The Things We Cannot Say
“An intense story of survival, hardship, and heartbreak, The Things We Cannot Say is sure to evoke emotion in even the most cynical reader.”
The Things We Cannot Say incorporates two novels in one with an impactful and gripping tale of two generations. The prologue commences in the Soviet Union during 1942 with Tomasz Slaski marrying Alina Dziak. Alina, who was raised in a tiny town in Poland, changes her name to Hanna Wis'niewski to protect her identity.
Chapter One is at the present time, introducing Alice, Alina's granddaughter at the market with her young son, seven-year-old Eddie who is autistic. Alice becomes distressed when Eddie suffers a meltdown from being overstimulated in the store. She carries the full responsibility for his care as well as for her overworked husband Wade and precocious older daughter Callie. Then her beloved grandmother Babcia is hospitalized after a stroke from which it looks like she will not recover.
Like Eddie, Babcia now cannot verbalize what she wants to say, though using Eddie's iPad and a program called "Augmentative and Alternative App" (AAC) she is able to "speak." Eddie and Babcia share a deep kinship, so when they are together they can communicate with each other and those present.
Babcia shows Alice a photo of a light-haired man with these words written on the back: "Photograph by Henry Adamcwiz, Trzebinia Hill, 1 July 1941." Alice believes Babcia misses her husband who passed the year before, but the man in the picture is not Pa, making Alice wonder about his identity.
Babcia types on the iPad: Tomasz. Find Tomasz. Please find Tomasz.
Alice tells her Pa is dead and thinks her grandmother is confused, but Babcia again types: No Pa. Find Tomasz, then Trzebinia. After this, she begs Alice to go to Poland.
Having endured devastation growing up there, Babcia has secrets, yet now approaching death she seems to need closure that only Alice can offer by traveling there.
Alina's tale recounts her younger years where imparts how her parents sheltered her from the horrors of the Resistance. A devout Catholic, she and her mother work the fields of their farm, one day having this conversation:
"By afternoon, as we planted on the other side of the vegetable field, the black-gray line had risen so high that it seemed to stretch all the way across the sky.
"'Stop looking,' Mama snapped at me suddenly. 'Looking at it won't make it go away.' . . .
. . . "' I know what it is. It's from a work camp for prisoners,' Mama said abruptly. 'Just a furnace.'
"'A furnace,' I repeated, glancing at the tower of smoke again and frowning. 'That must be a very big furnace.'
"'It's to heat the water,' she told me. 'There are many prisoners in the camp—mostly prisoners of war. They are just warming water for the showers and the laundry.'"

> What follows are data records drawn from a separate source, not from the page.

Definition read_part (location : OPath) (part_id : Z) (range_in_part : URange) (force_refresh : bool) :
    SE PC Fault (bytes * ReadResultSource) :=
  if force_refresh then read_part_upstream location part_id range_in_part
  else fun s =>
    match disk (lc_read_part location part_size_bytes part_id range_in_part) s with
    | (Ok (Some bytes), s) => (Ok (bytes, Disk), s)
    | (_, s) => read_part_upstream location part_id range_in_part s
    end.

(** The stream's item for one part; items run one after the other, as the
    stream is polled. *)
Definition part_future (location : OPath) (head_source : ReadResultSource) (force_refresh : bool)
    (p : Z * URange) : SE PC Fault bytes :=
  do! bs <- read_part location p.1 p.2 force_refresh;
  do! _ <- record_part_access (is_disk head_source && is_disk bs.2) (Z.of_nat (length bs.1));
  se_ret bs.1.

Definition cached_get_opts (location : OPath) (opts : GetOptions) (force_refresh : bool) :
    SE PC Fault (GetResult (list (SE PC Fault bytes))) :=
  do! ph <- maybe_prefetch_range location opts;
  do! range <- se_lift (map_err (fun e => Failed (invalid_range e))
                          (canonicalize_range (go_range opts) (om_size (ph_meta ph))));
  let parts := split_range_into_parts part_size_bytes range in
  let futures := part_future location (ph_head_source ph) force_refresh <$> parts in
  se_ret (mkGetResult futures (ph_meta ph) range (ph_attributes ph) (ph_extensions ph)).

(** [ObjectStore::get_opts] and what a client does with its payload. *)
Definition get_opts (location : OPath) (options : GetOptions) : SE PC Fault (GetResult (list (SE PC Fault bytes))) :=
  if go_head options then cached_head location true else cached_get_opts location options false.

Fixpoint drain (futures : list (SE PC Fault bytes)) : SE PC Fault bytes :=
  match futures with
  | [] => se_ret []
  | f :: rest => do! b <- f; do! bs <- drain rest; se_ret (b ++ bs)
  end.

Definition cached_put_opts (cache_puts : bool) (location : OPath) (payload : list bytes) (attributes : Attributes) :
    SE PC Fault PutResult :=
  if negb cache_puts then upstream (up_put_opts location payload attributes)
  else
    let payload_size := Z.of_nat (length (concat payload)) in
    do! result <- upstream (up_put_opts location payload attributes);
    do! _ <- swallow (save_parts_stream location (Ok <$> payload) 0);
    let meta := build_head location payload_size result in
    do! _ <- swallow (disk (lc_save_head location part_size_bytes (meta, attributes)));
    se_ret result.

(** [delete_stream]: each location deleted upstream loses its entry. *)
Fixpoint delete_stream (locations : list OPath) : SE PC Fault (list (result Fault OPath)) :=
  match locations with
  | [] => se_ret []
  | location :: rest => fun s =>
      let '(r, s) := match upstream (up_delete location) s with
                     | (Ok _, s) => let '(_, s) := disk (lc_delete location part_size_bytes) s in (Ok location, s)
                     | (Err e, s) => (Err e, s)
                     end in
      (do! rs <- delete_stream rest; se_ret (r :: rs)) s
  end.

End with_part_size.

(** [CachedObjectStore::new]. *)
Inductive PartCacheError : Type := InvalidPartSize (n : Z).

Definition new_cached_store (u : U) (c : C) (part_size_bytes : Z) : result PartCacheError PC :=
  if (part_size_bytes =? 0) || negb (is_multiple_of part_size_bytes 1024) then Err (InvalidPartSize part_size_bytes)
  else Ok (mkPC u c [] []).

End cached_store.

(** ** Arithmetic of ranges and parts *)

Lemma length_slice d r :
  0 <= rg_start r <= rg_end r -> rg_end r <= Z.of_nat (length d) ->
  Z.of_nat (length (slice d r)) = rg_end r - rg_start r.
Proof. intros. unfold slice. rewrite length_take, length_drop. lia. Qed.

Lemma slice_nil d a b : b <= a -> slice d (mkRange a b) = [].
Proof. intros. unfold slice. cbn. by replace (Z.to_nat (b - a)) with 0%nat by lia. Qed.

Lemma slice_app d a b c : 0 <= a <= b -> b <= c ->
  slice d (mkRange a b) ++ slice d (mkRange b c) = slice d (mkRange a c).
Proof.
  intros. unfold slice. cbn.
  replace (Z.to_nat b) with (Z.to_nat a + Z.to_nat (b - a))%nat by lia. rewrite <- drop_drop.
  replace (Z.to_nat (c - a)) with (Z.to_nat (b - a) + Z.to_nat (c - b))%nat by lia. by rewrite take_take_drop.
Qed.

Lemma slice_slice d a b x y : 0 <= a -> 0 <= x <= y -> a + y <= b ->
  slice (slice d (mkRange a b)) (mkRange x y) = slice d (mkRange (a + x) (a + y)).
Proof.
  intros. unfold slice. cbn. rewrite skipn_firstn_comm, take_take, drop_drop. f_equal; [lia |]. f_equal. lia.
Qed.

(** The first bytes of a slice are a slice. *)
Lemma slice_prefix l d a b : 0 <= a -> l `prefix_of` slice d (mkRange a b) ->
  l = slice d (mkRange a (a + Z.of_nat (length l))).
Proof.
  intros Ha [k Hk]. assert (l = take (length l) (slice d (mkRange a b))) as E1 by (by rewrite Hk, take_app_length).
  rewrite E1 at 1. unfold slice. cbn. rewrite take_take. f_equal.
  assert (length l <= Z.to_nat (b - a))%nat; [| lia].
  apply (f_equal length) in Hk. unfold slice in Hk. cbn in Hk. rewrite length_take, length_app in Hk. lia.
Qed.

Lemma take_slice d a b n : 0 <= n -> a + n <= b ->
  take (Z.to_nat n) (slice d (mkRange a b)) = slice d (mkRange a (a + n)).
Proof. intros. unfold slice. cbn. rewrite take_take. f_equal. lia. Qed.

Lemma drop_slice d a b n : 0 <= a -> 0 <= n ->
  drop (Z.to_nat n) (slice d (mkRange a b)) = slice d (mkRange (a + n) b).
Proof. intros. unfold slice. cbn. rewrite skipn_firstn_comm, drop_drop. f_equal; [lia |]. f_equal. lia. Qed.

Lemma div_ceil_bounds a b : 0 < b -> a <= div_ceil a b * b < a + b.
Proof.
  intros. unfold div_ceil. pose proof (Z.div_mod a b ltac:(lia)). pose proof (Z.mod_pos_bound a b ltac:(lia)).
  destruct (Z.eqb_spec (a mod b) 0); nia.
Qed.

Lemma multiple_spec a b : 0 < b -> is_multiple_of a b = true <-> a mod b = 0.
Proof. intros. unfold is_multiple_of. destruct (Z.eqb_spec b 0); [lia |]. apply Z.eqb_eq. Qed.

Lemma set_last_end_snoc e parts id r :
  set_last_end e (parts ++ [(id, r)]) = parts ++ [(id, mkRange (rg_start r) e)].
Proof.
  induction parts as [| q parts IH]; [done |]. cbn [app]. rewrite <- IH.
  destruct parts as [| q' parts]; by destruct q.
Qed.

(** A run of integers has a first, a last, and those in between. *)
Lemma seqZ_ends m n : 2 <= n -> seqZ m n = m :: seqZ (m + 1) (n - 2) ++ [m + n - 1].
Proof.
  intros Hn. rewrite seqZ_cons by lia. f_equal.
  replace (Z.pred n) with ((n - 2) + 1) by lia. rewrite seqZ_app by lia. f_equal.
  rewrite seqZ_cons, seqZ_nil by lia. f_equal. lia.
Qed.

Section tiling.
Context (P : Z) (HP : 0 < P).

(** The parts a range is cut into, in closed form. *)
Definition covered (range : URange) (id : Z) : Z * URange :=
  (id, mkRange (Z.max (rg_start range) (id * P) - id * P) (Z.min (rg_end range) ((id + 1) * P) - id * P)).

Definition first_part (range : URange) : Z := rg_start range / P.
Definition part_count (range : URange) : Z := div_ceil (rg_end range) P - first_part range.

Lemma div_ceil_mul b : div_ceil (b * P) P = b.
Proof. unfold div_ceil. rewrite Z.mod_mul by lia. cbn. by rewrite Z.div_mul by lia. Qed.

Alina has loved Tomasz since the age of nine, and now at 15, even the disastrous years under the Nazi regime can no longer suppress their affection. Tomasz goes to Warsaw to become a doctor. An honorable man, through the atrocities he witnesses, he aids Jewish refugees he befriends by hiding them from the soldiers. Because of this, he is in danger, so his meetings with Alina need to be clandestine to keep her and her family out of peril.
When Alina's parents are captured and taken to the camps, she fully realizes the evil of that is happening, and Tomasz, knowing the need to get out of the country, prepares their escape. Things do not go as planned.
Alice does not want to go to Europe. Wade acts indifferent to Eddie, and she never left him before always having been in charge of everything domestic. However, she loves Babcia too much to refuse her wishes, and she admits she is captivated by the mystery of her grandmother's past.
Putting her concerns aside and trusting Wade and Callie to handle things at home, Alice flies to Poland where she meets a guide who also is a historian. Because records were often destroyed from that time, they have difficulty putting pieces together, but Alice is resolute about finding information so Babcia can die in peace.
Not only is this novel about undying love, but it also offers up tragic details about World War II. Though fiction, these horrors did occur and should never be disregarded. An intense story of survival, hardship, and heartbreak, The Things We Cannot Say is sure to evoke emotion in even the most cynical reader.